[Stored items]
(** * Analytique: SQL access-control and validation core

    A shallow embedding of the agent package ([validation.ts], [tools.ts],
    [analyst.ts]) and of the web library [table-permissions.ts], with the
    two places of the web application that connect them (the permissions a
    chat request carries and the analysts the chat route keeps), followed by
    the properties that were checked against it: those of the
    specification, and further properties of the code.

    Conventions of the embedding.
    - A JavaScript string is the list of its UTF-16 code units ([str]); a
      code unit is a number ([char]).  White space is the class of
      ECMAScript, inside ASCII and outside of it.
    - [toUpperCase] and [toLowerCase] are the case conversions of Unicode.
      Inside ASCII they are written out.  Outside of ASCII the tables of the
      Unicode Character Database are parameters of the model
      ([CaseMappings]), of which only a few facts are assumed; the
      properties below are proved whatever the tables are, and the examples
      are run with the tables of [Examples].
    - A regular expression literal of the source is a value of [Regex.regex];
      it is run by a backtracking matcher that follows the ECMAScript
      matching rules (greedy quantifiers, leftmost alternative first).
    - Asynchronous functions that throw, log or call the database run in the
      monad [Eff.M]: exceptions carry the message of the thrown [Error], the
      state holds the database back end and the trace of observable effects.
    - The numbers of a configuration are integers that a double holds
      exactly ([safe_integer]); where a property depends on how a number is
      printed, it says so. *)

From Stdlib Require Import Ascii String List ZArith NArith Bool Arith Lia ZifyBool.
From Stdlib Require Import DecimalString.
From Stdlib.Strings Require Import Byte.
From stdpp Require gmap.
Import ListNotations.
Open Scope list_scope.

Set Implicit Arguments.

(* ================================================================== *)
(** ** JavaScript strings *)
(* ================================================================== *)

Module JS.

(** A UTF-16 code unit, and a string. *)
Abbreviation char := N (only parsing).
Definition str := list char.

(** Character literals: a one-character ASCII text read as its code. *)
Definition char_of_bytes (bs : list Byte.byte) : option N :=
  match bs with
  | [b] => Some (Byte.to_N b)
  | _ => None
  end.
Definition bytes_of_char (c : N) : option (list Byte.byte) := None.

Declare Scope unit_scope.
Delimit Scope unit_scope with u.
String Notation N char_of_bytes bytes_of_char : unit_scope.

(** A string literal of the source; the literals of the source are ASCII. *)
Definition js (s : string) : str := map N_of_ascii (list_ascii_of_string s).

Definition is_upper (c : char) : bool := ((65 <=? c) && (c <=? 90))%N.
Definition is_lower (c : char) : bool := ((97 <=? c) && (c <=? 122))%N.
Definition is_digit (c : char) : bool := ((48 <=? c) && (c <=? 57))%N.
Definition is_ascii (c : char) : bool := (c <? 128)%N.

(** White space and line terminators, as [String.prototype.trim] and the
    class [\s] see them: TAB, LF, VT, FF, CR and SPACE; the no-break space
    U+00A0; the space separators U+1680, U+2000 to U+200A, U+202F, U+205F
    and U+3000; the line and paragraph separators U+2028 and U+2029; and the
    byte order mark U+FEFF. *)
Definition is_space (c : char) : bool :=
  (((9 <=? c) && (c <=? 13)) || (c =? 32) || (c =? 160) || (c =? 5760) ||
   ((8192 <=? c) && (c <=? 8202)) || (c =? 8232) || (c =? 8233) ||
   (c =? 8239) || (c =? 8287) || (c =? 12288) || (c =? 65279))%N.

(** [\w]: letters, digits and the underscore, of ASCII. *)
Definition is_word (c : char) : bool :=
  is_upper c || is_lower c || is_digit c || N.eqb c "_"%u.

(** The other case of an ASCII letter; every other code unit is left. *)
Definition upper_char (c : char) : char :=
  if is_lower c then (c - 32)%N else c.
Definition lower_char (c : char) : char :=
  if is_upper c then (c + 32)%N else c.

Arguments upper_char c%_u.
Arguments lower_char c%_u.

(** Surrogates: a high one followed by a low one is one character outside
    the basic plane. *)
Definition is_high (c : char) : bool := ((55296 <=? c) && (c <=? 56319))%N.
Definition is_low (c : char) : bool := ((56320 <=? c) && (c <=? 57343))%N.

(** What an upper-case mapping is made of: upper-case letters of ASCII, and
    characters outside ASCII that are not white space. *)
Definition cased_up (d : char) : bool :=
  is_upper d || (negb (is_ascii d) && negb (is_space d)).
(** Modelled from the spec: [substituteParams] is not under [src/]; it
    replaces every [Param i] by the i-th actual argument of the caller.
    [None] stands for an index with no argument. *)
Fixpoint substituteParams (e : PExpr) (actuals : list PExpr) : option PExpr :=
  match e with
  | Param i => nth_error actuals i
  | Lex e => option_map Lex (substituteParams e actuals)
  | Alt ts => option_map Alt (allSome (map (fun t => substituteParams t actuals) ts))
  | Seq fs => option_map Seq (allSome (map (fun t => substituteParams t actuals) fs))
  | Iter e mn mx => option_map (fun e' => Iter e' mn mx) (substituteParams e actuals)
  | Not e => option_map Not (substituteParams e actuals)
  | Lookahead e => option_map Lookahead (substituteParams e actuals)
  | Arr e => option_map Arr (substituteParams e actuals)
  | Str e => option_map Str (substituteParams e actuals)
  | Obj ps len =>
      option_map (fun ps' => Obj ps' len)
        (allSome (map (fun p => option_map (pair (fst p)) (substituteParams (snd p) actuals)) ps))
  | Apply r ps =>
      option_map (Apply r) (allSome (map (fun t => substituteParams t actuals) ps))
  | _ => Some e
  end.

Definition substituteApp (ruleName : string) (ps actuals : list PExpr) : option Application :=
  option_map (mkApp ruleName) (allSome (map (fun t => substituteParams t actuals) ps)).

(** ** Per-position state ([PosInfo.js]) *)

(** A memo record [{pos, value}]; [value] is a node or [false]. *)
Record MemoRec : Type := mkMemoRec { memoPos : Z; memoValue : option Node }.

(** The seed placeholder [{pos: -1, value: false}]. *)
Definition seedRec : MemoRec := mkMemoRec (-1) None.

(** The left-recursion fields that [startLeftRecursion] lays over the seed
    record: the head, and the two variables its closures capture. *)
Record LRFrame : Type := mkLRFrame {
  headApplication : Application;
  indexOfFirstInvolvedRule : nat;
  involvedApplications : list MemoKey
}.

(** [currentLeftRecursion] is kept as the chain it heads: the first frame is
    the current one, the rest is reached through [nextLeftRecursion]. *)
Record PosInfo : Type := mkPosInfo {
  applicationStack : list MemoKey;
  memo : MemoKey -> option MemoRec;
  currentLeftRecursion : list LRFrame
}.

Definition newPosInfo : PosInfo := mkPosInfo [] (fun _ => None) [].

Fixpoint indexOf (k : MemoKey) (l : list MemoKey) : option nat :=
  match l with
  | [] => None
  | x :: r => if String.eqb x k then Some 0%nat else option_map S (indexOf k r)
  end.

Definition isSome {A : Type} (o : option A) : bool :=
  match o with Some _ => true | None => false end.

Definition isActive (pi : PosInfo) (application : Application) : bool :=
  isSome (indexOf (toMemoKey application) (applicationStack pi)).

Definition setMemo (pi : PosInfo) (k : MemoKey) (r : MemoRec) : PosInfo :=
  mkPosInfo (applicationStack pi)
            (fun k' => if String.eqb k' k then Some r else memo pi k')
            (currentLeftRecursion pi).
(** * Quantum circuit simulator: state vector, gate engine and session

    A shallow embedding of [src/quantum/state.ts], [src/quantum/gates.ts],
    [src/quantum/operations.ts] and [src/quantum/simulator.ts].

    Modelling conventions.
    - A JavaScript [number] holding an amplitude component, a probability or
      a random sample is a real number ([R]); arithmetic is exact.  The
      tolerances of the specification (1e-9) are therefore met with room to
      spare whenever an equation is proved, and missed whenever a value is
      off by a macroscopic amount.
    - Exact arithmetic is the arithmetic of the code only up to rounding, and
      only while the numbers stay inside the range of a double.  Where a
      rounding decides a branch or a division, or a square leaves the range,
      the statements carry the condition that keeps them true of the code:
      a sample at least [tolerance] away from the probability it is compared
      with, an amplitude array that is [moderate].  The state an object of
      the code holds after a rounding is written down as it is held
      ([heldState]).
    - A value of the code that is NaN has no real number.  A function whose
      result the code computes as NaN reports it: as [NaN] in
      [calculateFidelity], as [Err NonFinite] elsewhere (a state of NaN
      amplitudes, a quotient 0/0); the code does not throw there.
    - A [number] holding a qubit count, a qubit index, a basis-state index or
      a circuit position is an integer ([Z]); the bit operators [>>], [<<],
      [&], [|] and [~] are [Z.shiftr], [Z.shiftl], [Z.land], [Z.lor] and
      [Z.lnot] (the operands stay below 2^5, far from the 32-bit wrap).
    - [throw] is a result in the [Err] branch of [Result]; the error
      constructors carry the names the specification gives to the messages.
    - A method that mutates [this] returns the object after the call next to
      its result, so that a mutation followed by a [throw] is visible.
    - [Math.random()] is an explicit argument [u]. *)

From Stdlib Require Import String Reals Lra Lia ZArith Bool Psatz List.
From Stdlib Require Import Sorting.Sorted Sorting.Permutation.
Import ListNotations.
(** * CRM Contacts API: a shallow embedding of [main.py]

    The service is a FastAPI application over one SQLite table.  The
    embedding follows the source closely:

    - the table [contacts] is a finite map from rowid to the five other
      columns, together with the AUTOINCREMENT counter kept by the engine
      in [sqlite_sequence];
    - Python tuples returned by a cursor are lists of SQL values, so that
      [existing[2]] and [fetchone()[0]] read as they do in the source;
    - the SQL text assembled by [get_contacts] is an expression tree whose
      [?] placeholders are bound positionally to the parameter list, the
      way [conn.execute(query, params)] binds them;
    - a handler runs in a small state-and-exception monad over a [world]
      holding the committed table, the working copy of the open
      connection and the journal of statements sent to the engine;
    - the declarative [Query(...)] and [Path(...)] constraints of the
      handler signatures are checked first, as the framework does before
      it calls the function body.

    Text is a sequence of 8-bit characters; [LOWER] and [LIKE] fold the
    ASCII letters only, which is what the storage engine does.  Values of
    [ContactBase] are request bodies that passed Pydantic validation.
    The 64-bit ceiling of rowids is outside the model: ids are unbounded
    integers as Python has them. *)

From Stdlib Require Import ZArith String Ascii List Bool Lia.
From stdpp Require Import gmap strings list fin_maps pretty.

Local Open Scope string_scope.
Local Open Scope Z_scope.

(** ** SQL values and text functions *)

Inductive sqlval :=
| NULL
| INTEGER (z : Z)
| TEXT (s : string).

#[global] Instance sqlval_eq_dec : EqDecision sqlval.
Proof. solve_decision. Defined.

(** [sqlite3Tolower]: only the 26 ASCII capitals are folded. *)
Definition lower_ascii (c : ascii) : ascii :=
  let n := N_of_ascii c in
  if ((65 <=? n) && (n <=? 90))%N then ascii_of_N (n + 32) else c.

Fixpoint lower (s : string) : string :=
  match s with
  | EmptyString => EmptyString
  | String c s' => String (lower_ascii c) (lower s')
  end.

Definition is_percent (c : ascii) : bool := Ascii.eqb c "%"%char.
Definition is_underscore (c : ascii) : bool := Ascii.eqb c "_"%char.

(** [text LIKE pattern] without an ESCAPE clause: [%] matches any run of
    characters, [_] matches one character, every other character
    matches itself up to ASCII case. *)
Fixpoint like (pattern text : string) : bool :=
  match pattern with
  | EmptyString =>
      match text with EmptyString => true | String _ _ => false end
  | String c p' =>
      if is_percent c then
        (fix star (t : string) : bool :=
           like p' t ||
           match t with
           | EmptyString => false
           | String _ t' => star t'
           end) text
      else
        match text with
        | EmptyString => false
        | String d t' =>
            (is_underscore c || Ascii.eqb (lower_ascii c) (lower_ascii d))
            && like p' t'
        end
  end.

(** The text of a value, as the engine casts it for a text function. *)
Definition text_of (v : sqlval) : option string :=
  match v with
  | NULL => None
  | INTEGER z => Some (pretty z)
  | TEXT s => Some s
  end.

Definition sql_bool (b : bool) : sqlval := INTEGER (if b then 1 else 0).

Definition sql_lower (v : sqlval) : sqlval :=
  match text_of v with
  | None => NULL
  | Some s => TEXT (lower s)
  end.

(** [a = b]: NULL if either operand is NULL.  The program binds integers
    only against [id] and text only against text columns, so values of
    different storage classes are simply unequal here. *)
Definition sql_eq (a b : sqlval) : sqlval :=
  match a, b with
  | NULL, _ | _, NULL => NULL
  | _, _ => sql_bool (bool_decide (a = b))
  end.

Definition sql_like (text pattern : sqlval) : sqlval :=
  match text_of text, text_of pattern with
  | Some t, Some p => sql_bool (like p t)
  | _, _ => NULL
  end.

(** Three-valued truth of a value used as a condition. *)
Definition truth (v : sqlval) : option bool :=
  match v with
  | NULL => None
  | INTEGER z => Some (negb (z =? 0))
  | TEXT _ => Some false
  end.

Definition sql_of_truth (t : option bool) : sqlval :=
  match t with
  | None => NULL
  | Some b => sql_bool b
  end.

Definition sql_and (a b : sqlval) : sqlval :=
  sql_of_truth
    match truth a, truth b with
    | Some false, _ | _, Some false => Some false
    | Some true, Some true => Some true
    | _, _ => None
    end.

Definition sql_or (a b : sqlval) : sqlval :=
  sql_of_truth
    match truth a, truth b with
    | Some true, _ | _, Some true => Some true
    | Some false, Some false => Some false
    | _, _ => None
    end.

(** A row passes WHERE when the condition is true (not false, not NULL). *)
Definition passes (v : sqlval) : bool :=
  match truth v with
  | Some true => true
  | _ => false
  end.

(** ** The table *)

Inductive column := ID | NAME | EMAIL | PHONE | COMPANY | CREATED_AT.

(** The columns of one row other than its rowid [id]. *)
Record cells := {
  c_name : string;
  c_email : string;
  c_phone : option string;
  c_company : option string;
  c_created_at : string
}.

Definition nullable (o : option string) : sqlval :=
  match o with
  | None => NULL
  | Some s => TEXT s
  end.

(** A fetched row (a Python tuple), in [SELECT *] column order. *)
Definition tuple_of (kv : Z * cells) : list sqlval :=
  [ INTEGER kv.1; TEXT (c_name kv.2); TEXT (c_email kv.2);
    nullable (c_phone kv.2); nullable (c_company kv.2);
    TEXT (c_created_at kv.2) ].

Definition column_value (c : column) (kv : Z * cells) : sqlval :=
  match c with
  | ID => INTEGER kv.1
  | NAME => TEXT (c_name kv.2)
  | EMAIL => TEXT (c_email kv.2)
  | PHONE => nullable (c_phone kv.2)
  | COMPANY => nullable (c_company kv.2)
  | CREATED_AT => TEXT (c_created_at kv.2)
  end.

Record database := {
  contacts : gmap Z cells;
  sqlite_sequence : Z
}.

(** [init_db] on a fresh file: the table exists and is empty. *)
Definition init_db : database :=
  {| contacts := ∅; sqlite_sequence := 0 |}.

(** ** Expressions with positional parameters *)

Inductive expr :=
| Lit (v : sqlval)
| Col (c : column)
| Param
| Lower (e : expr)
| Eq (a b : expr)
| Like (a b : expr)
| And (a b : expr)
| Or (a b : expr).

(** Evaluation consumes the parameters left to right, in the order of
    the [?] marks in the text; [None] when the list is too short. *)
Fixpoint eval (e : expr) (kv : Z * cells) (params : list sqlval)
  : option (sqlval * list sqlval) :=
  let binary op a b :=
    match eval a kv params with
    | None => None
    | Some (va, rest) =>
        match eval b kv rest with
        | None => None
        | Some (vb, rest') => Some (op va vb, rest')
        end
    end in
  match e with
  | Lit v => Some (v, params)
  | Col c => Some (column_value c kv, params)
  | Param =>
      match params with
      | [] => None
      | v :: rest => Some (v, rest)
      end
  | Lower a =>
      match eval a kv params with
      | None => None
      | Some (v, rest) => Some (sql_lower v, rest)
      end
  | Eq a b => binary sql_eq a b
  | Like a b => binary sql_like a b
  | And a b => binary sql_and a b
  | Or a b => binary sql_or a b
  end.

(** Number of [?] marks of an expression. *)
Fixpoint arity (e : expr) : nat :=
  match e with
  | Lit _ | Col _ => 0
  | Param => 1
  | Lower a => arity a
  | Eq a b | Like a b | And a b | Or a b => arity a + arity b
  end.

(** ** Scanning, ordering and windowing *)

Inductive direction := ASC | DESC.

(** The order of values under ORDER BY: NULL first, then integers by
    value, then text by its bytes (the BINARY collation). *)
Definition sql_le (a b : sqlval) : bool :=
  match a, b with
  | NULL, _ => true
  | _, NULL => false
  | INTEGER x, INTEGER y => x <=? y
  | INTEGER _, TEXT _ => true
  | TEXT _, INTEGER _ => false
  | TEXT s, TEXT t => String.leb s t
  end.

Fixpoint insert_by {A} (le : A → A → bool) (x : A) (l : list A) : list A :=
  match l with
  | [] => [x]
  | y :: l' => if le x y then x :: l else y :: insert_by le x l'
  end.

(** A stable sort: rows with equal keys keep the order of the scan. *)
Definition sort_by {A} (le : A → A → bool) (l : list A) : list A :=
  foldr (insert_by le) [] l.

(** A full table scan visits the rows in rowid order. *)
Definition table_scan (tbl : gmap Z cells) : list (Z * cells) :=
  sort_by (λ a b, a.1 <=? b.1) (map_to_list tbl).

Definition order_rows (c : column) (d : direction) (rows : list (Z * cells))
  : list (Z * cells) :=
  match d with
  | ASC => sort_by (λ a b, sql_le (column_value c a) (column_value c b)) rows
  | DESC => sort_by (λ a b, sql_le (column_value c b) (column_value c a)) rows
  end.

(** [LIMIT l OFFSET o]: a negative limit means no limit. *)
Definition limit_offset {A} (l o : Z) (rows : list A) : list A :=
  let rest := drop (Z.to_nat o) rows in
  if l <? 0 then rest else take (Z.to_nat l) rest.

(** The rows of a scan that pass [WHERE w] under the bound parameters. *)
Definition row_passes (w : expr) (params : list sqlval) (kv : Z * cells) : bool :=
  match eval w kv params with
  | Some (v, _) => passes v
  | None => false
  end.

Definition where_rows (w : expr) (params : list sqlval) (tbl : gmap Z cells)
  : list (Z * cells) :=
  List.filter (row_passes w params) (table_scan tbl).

— EXERCISE DETAILS —
An exact, complete copy of the lines above from the one with "Lex (substituteParams e actuals)" through the one with "Arr (substituteParams e actuals)" is the whole answer.

— TASK OUTPUT —
  | Lex e => option_map Lex (substituteParams e actuals)
  | Alt ts => option_map Alt (allSome (map (fun t => substituteParams t actuals) ts))
  | Seq fs => option_map Seq (allSome (map (fun t => substituteParams t actuals) fs))
  | Iter e mn mx => option_map (fun e' => Iter e' mn mx) (substituteParams e actuals)
  | Not e => option_map Not (substituteParams e actuals)
  | Lookahead e => option_map Lookahead (substituteParams e actuals)
  | Arr e => option_map Arr (substituteParams e actuals)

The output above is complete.